*Work task*: Repeat each entry below exactly.

Stored data
────
(* ===== verification/MessageFifo.v ===== *)
(** * MessageFifo: an ordered message buffer is a queue

    A sender that asks for a slot before it enqueues, and a receiver that
    asks whether a message is ready before it takes one, see a queue: the
    heap, its comparison and the counter of the buffer implement it. *)

From Stdlib Require Import Sorted.
From stdpp Require Import sorting.
From S2P Require Import Prelude NetDest Heap MessageBuffer MessageBufferProofs.
Import MessageBuffer.

(** ** The specification: a queue of names and arrival times *)

(** A sender gives the message and its latency. *)
Inductive client := Send (m : Message.t) (delta : Z) | Take.

Inductive event :=
| Accepted (id arrival : Z)
| Refused
| Taken (id : Z)
| Idle.

(** A size or a rate of zero is unlimited. *)
Record config := mkConfig { qc_size : Z; qc_rate : Z; qc_random : bool; qc_zero : bool }.

(** The messages with their arrival times and the latest arrival, and what
    happened in the current tick: the number of messages at the first take of
    the tick, if there was one, and the numbers of messages accepted and
    taken. *)
Record queue := mkQueue { items : list (Z * Z); qu_last : Z; qu_tick : Z; opening : option Z; sent : Z; taken : Z }.

(** A buffer begins in tick 0 as one that was emptied in that tick. *)
Definition new_queue : queue := mkQueue [] 0 0 (Some 0) 0 0.

Definition advance (now : Z) (q : queue) : queue :=
  if qu_tick q <? now then mkQueue (items q) (qu_last q) now None 0 0 else q.

(** The places that a sender finds occupied.  A take frees no place in its
    tick; from the first take on, all messages accepted in the tick are added
    to the number of messages at that take. *)
Definition places (q : queue) : Z := match opening q with None => zlength (items q) | Some n => n + sent q end.

Definition slot_free (cf : config) (q : queue) : bool := (qc_size cf =? 0) || (places q + 1 <=? qc_size cf).

(** A latency of zero that is not allowed, or an arrival before that of an
    earlier message. *)
Definition improper (cf : config) (now delta : Z) (q : queue) : bool :=
  (delta =? 0) && negb (qc_zero cf) || negb (qc_random cf) && (now + delta <? qu_last q).

Definition arrives (cf : config) (now delta : Z) (q : queue) (arr : Z) : bool :=
  if qc_random cf then let from := Z.max (qu_last q) now in (from + 1 <=? arr) && (arr <=? from + 119) else arr =? now + delta.

(** The message that a receiver gets. *)
Definition first_due (cf : config) (q : queue) : option Z :=
  match items q with
  | (id, arr) :: _ => if (arr <=? qu_tick q) && ((qc_rate cf =? 0) || (taken q <? qc_rate cf)) then Some id else None
  | [] => None
  end.

Definition put_last (id arr : Z) (q : queue) : queue :=
  mkQueue (items q ++ [(id, arr)]) arr (qu_tick q) (opening q) (sent q + 1) (taken q).

Definition drop_first (q : queue) : queue :=
  mkQueue (tail (items q)) (qu_last q) (qu_tick q) (Some (default (zlength (items q)) (opening q))) (sent q) (taken q + 1).

(** The queue after the answer [e] to a client in the tick of the queue;
    [None] when it is not the answer of a queue. *)
Definition queue_step (cf : config) (c : client) (e : event) (q : queue) : option queue :=
  match c, e with
  | Send m delta, Accepted id arr =>
      if slot_free cf q && negb (improper cf (qu_tick q) delta q) && (id =? Message.m_id m) && arrives cf (qu_tick q) delta q arr
      then Some (put_last id arr q) else None
  | Send _ _, Refused => if slot_free cf q then None else Some q
  | Take, Taken id => if decide (first_due cf q = Some id) then Some (drop_first q) else None
  | Take, Idle => if first_due cf q then None else Some q
  | _, _ => None
  end.

(** One answer for each client. *)
Fixpoint queue_run (cf : config) (cs : list (Z * client)) (es : list event) (q : queue) : option queue :=
  match cs, es with
  | [], [] => Some q
  | (now, c) :: cs, e :: es => match queue_step cf c e (advance now q) with Some q => queue_run cf cs es q | None => None end
  | _, _ => None
  end.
────
*Output of the exercise*:
(* ===== verification/MessageFifo.v ===== *)
(** * MessageFifo: an ordered message buffer is a queue

    A sender that asks for a slot before it enqueues, and a receiver that
    asks whether a message is ready before it takes one, see a queue: the
    heap, its comparison and the counter of the buffer implement it. *)

From Stdlib Require Import Sorted.
From stdpp Require Import sorting.
From S2P Require Import Prelude NetDest Heap MessageBuffer MessageBufferProofs.
Import MessageBuffer.

(** ** The specification: a queue of names and arrival times *)

(** A sender gives the message and its latency. *)
Inductive client := Send (m : Message.t) (delta : Z) | Take.

Inductive event :=
| Accepted (id arrival : Z)
| Refused
| Taken (id : Z)
| Idle.

(** A size or a rate of zero is unlimited. *)
Record config := mkConfig { qc_size : Z; qc_rate : Z; qc_random : bool; qc_zero : bool }.

(** The messages with their arrival times and the latest arrival, and what
    happened in the current tick: the number of messages at the first take of
    the tick, if there was one, and the numbers of messages accepted and
    taken. *)
Record queue := mkQueue { items : list (Z * Z); qu_last : Z; qu_tick : Z; opening : option Z; sent : Z; taken : Z }.

(** A buffer begins in tick 0 as one that was emptied in that tick. *)
Definition new_queue : queue := mkQueue [] 0 0 (Some 0) 0 0.

Definition advance (now : Z) (q : queue) : queue :=
  if qu_tick q <? now then mkQueue (items q) (qu_last q) now None 0 0 else q.

(** The places that a sender finds occupied.  A take frees no place in its
    tick; from the first take on, all messages accepted in the tick are added
    to the number of messages at that take. *)
Definition places (q : queue) : Z := match opening q with None => zlength (items q) | Some n => n + sent q end.

Definition slot_free (cf : config) (q : queue) : bool := (qc_size cf =? 0) || (places q + 1 <=? qc_size cf).

(** A latency of zero that is not allowed, or an arrival before that of an
    earlier message. *)
Definition improper (cf : config) (now delta : Z) (q : queue) : bool :=
  (delta =? 0) && negb (qc_zero cf) || negb (qc_random cf) && (now + delta <? qu_last q).

Definition arrives (cf : config) (now delta : Z) (q : queue) (arr : Z) : bool :=
  if qc_random cf then let from := Z.max (qu_last q) now in (from + 1 <=? arr) && (arr <=? from + 119) else arr =? now + delta.

(** The message that a receiver gets. *)
Definition first_due (cf : config) (q : queue) : option Z :=
  match items q with
  | (id, arr) :: _ => if (arr <=? qu_tick q) && ((qc_rate cf =? 0) || (taken q <? qc_rate cf)) then Some id else None
  | [] => None
  end.

Definition put_last (id arr : Z) (q : queue) : queue :=
  mkQueue (items q ++ [(id, arr)]) arr (qu_tick q) (opening q) (sent q + 1) (taken q).

Definition drop_first (q : queue) : queue :=
  mkQueue (tail (items q)) (qu_last q) (qu_tick q) (Some (default (zlength (items q)) (opening q))) (sent q) (taken q + 1).

(** The queue after the answer [e] to a client in the tick of the queue;
    [None] when it is not the answer of a queue. *)
Definition queue_step (cf : config) (c : client) (e : event) (q : queue) : option queue :=
  match c, e with
  | Send m delta, Accepted id arr =>
      if slot_free cf q && negb (improper cf (qu_tick q) delta q) && (id =? Message.m_id m) && arrives cf (qu_tick q) delta q arr
      then Some (put_last id arr q) else None
  | Send _ _, Refused => if slot_free cf q then None else Some q
  | Take, Taken id => if decide (first_due cf q = Some id) then Some (drop_first q) else None
  | Take, Idle => if first_due cf q then None else Some q
  | _, _ => None
  end.

(** One answer for each client. *)
Fixpoint queue_run (cf : config) (cs : list (Z * client)) (es : list event) (q : queue) : option queue :=
  match cs, es with
  | [], [] => Some q
  | (now, c) :: cs, e :: es => match queue_step cf c e (advance now q) with Some q => queue_run cf cs es q | None => None end
  | _, _ => None
  end.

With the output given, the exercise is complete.